=== Begin Enclosure ===

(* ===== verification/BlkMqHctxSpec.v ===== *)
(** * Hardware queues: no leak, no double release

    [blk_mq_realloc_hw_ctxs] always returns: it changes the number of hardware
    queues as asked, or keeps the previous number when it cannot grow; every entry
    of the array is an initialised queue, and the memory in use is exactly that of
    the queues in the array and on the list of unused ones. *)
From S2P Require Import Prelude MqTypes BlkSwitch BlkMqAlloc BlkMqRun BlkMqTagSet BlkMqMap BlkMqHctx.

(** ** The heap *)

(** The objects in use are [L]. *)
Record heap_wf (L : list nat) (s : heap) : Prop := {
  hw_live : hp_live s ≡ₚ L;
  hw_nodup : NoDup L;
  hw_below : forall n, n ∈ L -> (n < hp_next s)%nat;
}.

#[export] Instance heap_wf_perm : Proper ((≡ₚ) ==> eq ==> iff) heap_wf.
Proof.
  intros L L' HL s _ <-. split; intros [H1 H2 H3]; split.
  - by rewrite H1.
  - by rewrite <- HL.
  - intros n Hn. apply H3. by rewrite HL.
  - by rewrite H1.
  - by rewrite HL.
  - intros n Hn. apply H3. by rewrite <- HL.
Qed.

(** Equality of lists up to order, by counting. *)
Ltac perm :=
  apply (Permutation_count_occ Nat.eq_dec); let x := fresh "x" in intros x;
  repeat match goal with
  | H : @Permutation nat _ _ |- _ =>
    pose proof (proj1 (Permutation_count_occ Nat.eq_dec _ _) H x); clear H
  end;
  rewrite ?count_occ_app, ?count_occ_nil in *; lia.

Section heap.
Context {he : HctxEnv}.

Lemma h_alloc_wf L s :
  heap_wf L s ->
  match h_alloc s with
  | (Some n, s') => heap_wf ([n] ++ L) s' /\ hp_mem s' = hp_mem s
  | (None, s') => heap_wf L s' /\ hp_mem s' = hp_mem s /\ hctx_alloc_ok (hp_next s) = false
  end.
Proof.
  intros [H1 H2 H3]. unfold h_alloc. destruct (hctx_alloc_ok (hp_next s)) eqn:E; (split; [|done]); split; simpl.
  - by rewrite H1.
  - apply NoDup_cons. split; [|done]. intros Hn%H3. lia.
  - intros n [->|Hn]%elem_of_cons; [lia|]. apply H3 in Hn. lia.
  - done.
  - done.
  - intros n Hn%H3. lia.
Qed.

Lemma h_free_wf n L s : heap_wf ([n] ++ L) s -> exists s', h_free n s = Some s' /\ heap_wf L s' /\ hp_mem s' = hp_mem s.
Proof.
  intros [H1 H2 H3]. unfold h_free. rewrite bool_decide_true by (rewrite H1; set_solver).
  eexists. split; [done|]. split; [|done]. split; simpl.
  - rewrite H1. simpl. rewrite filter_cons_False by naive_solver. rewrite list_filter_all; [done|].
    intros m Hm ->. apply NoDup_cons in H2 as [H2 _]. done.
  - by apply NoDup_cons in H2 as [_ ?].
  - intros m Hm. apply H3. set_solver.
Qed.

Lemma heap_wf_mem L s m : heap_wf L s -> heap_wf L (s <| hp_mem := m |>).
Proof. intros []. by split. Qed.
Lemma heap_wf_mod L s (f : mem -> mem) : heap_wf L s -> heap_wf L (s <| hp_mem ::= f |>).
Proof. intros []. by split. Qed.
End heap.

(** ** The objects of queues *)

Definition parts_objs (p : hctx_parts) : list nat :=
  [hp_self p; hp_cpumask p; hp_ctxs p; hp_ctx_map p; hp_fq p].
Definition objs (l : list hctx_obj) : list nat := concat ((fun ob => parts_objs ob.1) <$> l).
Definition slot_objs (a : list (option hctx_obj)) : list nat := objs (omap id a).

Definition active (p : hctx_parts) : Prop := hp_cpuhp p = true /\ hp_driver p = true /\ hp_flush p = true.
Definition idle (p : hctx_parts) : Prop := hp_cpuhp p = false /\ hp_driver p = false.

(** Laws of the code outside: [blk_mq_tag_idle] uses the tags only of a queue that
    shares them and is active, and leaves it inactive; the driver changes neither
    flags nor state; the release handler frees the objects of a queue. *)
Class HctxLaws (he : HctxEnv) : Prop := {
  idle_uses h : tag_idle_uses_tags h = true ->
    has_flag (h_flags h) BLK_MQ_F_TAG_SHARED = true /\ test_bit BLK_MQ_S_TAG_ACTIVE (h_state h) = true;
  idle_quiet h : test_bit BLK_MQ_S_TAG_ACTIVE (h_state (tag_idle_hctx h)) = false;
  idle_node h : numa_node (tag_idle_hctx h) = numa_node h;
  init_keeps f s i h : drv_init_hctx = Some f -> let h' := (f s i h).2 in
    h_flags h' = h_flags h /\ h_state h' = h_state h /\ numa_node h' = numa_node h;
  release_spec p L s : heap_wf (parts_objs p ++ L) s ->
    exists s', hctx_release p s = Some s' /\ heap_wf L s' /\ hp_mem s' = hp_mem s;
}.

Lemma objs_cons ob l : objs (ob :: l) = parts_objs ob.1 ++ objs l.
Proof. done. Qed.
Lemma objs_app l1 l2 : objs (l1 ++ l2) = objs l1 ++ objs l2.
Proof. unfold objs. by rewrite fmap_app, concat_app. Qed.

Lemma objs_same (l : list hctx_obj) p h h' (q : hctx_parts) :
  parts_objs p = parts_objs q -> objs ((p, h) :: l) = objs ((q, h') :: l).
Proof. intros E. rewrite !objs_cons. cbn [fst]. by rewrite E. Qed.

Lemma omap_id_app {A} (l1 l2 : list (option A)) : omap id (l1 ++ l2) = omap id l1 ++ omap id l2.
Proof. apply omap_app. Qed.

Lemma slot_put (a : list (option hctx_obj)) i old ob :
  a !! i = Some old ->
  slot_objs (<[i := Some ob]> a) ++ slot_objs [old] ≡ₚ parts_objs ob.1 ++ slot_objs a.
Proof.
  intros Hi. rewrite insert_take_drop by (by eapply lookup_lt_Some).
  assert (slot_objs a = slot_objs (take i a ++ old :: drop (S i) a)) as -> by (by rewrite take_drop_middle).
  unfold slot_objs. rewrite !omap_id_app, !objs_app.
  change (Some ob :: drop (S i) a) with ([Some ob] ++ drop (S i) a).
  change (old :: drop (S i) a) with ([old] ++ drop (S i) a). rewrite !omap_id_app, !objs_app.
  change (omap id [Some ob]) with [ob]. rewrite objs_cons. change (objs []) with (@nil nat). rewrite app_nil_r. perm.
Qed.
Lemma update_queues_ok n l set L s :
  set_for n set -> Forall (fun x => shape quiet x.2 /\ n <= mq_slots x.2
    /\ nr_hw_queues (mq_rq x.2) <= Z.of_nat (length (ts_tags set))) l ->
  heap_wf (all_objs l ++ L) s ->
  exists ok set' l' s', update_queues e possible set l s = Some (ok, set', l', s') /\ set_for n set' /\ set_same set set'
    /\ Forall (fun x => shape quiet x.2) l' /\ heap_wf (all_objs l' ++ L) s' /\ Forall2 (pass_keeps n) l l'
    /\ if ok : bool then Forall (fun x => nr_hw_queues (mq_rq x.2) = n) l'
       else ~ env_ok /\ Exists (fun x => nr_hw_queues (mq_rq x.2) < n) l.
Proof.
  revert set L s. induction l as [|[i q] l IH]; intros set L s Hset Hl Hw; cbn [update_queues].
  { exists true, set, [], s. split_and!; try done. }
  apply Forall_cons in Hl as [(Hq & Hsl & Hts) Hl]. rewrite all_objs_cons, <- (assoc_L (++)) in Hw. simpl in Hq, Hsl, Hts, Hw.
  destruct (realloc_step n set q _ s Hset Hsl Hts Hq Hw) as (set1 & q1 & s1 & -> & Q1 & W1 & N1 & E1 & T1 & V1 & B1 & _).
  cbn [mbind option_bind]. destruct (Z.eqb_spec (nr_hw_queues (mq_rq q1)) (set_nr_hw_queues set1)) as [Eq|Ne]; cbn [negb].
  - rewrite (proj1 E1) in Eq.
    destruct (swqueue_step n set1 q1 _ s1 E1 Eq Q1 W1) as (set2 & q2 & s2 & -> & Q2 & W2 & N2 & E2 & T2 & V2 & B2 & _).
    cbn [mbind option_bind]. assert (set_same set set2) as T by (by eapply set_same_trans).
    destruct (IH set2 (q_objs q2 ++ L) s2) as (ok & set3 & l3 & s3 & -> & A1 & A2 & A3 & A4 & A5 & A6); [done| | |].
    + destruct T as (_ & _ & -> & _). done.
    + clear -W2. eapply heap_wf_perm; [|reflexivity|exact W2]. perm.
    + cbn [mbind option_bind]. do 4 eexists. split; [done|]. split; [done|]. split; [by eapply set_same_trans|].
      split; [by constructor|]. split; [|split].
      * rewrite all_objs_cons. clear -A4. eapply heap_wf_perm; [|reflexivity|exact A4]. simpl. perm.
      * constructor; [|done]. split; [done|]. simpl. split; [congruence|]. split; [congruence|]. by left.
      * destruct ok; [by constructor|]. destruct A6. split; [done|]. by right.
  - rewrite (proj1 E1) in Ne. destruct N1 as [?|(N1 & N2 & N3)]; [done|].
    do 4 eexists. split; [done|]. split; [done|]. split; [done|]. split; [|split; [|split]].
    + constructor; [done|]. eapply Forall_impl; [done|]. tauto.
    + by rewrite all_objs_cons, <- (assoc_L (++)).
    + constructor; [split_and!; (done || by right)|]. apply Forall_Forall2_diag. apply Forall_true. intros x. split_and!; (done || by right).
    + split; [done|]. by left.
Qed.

=== End Enclosure ===
=== Begin Enclosure ===

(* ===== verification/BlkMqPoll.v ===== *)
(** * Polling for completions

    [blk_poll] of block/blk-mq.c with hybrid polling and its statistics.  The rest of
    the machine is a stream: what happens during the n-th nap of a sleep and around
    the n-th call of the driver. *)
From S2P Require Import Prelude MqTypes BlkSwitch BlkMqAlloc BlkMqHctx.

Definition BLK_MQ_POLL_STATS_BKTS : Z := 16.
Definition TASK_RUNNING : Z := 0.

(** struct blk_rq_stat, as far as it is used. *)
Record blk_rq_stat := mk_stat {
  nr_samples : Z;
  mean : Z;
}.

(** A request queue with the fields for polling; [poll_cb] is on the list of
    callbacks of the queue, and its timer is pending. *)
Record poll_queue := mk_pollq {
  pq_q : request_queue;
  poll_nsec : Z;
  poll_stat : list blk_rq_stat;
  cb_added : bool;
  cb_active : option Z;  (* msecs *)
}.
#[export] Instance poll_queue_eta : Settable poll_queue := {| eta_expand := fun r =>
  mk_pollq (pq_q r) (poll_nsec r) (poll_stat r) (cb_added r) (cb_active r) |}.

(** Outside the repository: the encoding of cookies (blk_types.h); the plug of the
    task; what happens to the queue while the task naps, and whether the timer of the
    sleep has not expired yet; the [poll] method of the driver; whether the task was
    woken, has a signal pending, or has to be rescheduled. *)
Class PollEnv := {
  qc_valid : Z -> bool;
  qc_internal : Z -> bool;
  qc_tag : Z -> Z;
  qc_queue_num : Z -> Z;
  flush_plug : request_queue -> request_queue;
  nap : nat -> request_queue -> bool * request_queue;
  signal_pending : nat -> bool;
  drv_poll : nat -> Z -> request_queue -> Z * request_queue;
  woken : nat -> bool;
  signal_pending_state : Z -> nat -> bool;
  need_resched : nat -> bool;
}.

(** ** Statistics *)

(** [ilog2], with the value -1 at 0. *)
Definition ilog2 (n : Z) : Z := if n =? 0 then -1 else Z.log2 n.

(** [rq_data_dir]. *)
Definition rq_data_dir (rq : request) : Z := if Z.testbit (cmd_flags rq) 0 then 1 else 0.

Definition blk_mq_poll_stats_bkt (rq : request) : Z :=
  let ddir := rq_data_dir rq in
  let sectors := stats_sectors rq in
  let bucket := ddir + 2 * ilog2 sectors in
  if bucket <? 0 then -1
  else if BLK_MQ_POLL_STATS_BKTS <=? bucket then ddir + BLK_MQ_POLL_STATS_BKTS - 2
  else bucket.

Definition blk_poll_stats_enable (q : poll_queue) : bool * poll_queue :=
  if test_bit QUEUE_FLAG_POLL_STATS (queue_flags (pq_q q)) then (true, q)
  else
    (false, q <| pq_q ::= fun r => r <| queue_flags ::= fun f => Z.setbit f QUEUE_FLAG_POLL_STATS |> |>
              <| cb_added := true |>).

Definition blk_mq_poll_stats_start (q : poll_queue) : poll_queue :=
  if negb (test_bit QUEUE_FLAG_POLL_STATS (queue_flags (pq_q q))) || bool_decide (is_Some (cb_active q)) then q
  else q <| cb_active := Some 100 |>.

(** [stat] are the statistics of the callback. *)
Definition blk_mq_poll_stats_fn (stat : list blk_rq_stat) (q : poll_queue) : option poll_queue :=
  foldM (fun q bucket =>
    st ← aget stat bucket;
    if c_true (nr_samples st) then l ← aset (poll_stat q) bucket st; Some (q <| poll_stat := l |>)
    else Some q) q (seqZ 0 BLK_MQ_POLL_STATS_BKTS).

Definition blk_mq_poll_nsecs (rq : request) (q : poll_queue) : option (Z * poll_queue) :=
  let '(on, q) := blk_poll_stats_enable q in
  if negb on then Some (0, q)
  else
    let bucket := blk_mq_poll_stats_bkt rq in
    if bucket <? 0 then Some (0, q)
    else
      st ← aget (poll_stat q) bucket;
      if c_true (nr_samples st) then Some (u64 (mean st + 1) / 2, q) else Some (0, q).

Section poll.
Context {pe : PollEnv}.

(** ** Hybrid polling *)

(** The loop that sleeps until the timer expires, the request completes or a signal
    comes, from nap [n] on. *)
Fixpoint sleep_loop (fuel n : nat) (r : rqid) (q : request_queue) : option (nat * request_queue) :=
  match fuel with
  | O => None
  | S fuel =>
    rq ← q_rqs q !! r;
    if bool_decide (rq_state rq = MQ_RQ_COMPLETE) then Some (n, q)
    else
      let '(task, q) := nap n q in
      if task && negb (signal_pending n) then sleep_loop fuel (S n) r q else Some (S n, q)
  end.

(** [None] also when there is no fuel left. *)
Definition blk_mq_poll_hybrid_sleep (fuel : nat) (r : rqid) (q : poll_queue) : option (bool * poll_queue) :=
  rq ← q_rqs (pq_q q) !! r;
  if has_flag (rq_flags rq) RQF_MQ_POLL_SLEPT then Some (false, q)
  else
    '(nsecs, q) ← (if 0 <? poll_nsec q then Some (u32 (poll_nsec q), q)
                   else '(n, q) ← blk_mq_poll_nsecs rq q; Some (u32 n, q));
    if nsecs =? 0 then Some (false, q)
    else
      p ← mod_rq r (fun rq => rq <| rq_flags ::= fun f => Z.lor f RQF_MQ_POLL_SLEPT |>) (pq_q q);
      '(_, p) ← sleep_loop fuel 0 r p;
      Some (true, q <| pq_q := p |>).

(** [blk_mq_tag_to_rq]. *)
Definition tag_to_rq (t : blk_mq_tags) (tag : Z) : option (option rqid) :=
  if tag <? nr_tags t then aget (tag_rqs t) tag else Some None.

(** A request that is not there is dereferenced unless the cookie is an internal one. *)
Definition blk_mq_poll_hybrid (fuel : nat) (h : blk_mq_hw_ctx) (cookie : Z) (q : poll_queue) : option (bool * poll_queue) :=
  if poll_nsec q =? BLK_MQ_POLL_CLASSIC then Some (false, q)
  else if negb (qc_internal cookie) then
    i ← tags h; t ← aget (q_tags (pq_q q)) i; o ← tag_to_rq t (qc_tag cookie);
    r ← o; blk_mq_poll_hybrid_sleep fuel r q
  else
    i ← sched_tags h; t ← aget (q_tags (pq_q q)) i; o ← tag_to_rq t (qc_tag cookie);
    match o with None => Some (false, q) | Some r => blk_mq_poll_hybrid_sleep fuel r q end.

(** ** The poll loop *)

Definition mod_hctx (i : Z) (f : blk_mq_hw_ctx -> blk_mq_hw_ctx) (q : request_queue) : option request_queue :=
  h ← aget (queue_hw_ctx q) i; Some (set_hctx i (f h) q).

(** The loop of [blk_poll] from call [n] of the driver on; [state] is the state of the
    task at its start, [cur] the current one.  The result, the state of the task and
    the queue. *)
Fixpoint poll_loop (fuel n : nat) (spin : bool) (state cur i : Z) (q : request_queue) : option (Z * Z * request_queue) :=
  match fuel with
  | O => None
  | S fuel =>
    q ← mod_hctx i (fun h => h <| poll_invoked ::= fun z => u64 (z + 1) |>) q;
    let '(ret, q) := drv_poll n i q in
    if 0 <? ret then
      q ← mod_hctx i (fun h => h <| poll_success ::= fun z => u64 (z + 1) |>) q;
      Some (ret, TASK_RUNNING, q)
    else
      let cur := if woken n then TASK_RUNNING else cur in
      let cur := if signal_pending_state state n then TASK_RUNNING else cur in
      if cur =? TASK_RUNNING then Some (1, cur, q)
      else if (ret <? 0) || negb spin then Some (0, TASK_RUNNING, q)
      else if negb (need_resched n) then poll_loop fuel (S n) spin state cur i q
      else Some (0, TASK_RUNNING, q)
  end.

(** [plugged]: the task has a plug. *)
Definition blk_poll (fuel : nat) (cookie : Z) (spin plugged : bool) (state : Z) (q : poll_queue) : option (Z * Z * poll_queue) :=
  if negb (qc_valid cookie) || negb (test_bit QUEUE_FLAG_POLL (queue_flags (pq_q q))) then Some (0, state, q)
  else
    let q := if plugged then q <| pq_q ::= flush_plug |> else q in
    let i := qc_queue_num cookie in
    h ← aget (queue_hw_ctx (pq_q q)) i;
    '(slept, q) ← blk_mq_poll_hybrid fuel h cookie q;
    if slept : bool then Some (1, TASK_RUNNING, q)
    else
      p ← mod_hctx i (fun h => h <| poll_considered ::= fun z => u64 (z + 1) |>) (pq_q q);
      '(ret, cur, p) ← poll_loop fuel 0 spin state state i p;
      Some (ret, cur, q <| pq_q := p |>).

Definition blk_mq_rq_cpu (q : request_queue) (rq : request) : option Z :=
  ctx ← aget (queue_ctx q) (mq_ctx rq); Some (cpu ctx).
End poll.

=== End Enclosure ===
=== Begin Enclosure ===

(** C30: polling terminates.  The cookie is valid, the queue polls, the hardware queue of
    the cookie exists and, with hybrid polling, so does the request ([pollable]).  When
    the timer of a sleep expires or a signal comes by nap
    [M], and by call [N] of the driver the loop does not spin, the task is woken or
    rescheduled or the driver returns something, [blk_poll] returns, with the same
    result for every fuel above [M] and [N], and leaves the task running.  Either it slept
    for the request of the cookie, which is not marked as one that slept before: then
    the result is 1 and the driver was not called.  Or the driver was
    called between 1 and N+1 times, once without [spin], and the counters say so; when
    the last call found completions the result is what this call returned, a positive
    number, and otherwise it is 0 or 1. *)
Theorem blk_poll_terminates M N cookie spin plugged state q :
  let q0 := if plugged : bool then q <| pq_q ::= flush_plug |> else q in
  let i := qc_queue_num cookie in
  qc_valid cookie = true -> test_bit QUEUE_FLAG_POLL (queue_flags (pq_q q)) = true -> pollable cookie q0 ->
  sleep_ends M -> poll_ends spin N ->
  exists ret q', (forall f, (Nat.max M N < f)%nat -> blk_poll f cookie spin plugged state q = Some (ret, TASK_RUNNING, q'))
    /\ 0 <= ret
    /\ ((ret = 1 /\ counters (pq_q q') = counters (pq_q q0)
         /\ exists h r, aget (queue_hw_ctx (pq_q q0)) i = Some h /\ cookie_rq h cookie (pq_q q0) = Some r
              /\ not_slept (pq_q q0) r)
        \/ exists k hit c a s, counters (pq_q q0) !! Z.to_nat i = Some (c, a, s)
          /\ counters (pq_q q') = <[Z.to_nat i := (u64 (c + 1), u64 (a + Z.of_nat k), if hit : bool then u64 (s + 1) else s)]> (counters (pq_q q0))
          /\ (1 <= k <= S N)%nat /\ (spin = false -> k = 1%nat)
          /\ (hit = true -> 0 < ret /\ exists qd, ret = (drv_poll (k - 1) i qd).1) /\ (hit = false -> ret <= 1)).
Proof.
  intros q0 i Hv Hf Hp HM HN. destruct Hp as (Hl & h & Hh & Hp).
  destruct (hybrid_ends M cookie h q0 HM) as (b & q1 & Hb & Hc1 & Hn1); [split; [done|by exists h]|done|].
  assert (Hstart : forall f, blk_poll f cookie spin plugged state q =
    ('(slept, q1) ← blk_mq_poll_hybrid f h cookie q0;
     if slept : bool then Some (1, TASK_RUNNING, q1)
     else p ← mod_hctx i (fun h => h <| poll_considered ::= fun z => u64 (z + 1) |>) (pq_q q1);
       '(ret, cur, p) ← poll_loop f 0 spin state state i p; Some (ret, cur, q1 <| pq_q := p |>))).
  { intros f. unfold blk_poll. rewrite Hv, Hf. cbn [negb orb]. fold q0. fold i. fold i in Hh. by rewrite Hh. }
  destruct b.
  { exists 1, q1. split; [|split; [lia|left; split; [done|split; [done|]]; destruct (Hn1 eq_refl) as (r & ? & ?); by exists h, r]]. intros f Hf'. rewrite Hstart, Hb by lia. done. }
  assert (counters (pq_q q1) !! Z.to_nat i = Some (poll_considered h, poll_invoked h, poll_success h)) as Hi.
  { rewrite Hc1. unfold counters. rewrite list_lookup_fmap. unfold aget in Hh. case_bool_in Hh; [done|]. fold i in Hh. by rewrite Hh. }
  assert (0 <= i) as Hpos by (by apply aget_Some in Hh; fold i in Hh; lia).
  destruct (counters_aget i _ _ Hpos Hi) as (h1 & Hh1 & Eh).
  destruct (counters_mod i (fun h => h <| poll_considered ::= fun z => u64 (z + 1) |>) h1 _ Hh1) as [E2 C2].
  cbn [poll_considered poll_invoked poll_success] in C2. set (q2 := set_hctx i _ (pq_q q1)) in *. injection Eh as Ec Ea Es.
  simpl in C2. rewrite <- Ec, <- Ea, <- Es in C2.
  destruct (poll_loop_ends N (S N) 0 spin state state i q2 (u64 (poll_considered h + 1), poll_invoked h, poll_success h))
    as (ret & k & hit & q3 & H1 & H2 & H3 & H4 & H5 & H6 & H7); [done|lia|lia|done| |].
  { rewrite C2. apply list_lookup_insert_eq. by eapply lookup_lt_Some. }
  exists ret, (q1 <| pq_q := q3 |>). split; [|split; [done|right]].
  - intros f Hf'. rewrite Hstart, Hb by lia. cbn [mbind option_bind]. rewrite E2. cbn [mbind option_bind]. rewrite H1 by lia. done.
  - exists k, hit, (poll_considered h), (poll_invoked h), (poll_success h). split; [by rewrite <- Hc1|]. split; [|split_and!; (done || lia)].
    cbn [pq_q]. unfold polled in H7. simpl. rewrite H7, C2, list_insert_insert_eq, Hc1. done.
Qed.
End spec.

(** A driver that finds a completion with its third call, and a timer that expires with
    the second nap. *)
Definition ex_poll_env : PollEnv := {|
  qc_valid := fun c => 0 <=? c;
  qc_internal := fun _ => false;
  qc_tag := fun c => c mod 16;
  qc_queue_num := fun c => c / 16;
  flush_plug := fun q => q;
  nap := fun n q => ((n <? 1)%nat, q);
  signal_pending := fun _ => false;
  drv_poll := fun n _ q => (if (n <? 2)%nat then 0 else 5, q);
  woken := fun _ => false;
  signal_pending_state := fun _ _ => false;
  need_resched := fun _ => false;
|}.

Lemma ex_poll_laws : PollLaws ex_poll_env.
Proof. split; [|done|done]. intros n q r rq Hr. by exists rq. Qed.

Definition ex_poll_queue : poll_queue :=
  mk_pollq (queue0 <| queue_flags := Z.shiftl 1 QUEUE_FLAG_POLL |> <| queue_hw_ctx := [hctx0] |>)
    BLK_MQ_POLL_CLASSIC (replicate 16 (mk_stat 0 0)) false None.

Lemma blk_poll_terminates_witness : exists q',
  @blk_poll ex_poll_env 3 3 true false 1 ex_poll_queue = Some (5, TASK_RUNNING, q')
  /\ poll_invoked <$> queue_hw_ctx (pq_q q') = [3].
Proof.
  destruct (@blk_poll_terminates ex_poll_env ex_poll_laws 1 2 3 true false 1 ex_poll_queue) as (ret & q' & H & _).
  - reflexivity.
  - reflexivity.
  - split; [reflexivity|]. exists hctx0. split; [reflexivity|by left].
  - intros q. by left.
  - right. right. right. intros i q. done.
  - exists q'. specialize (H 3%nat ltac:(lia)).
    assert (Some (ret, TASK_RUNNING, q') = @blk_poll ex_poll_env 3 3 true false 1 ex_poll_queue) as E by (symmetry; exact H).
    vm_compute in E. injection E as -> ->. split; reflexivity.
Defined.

=== End Enclosure ===

» TASK TO COMPLETE
A count is needed of the lines above that hold the word "number"; give that count and no other text.

» ANSWER TO THE EXERCISE
3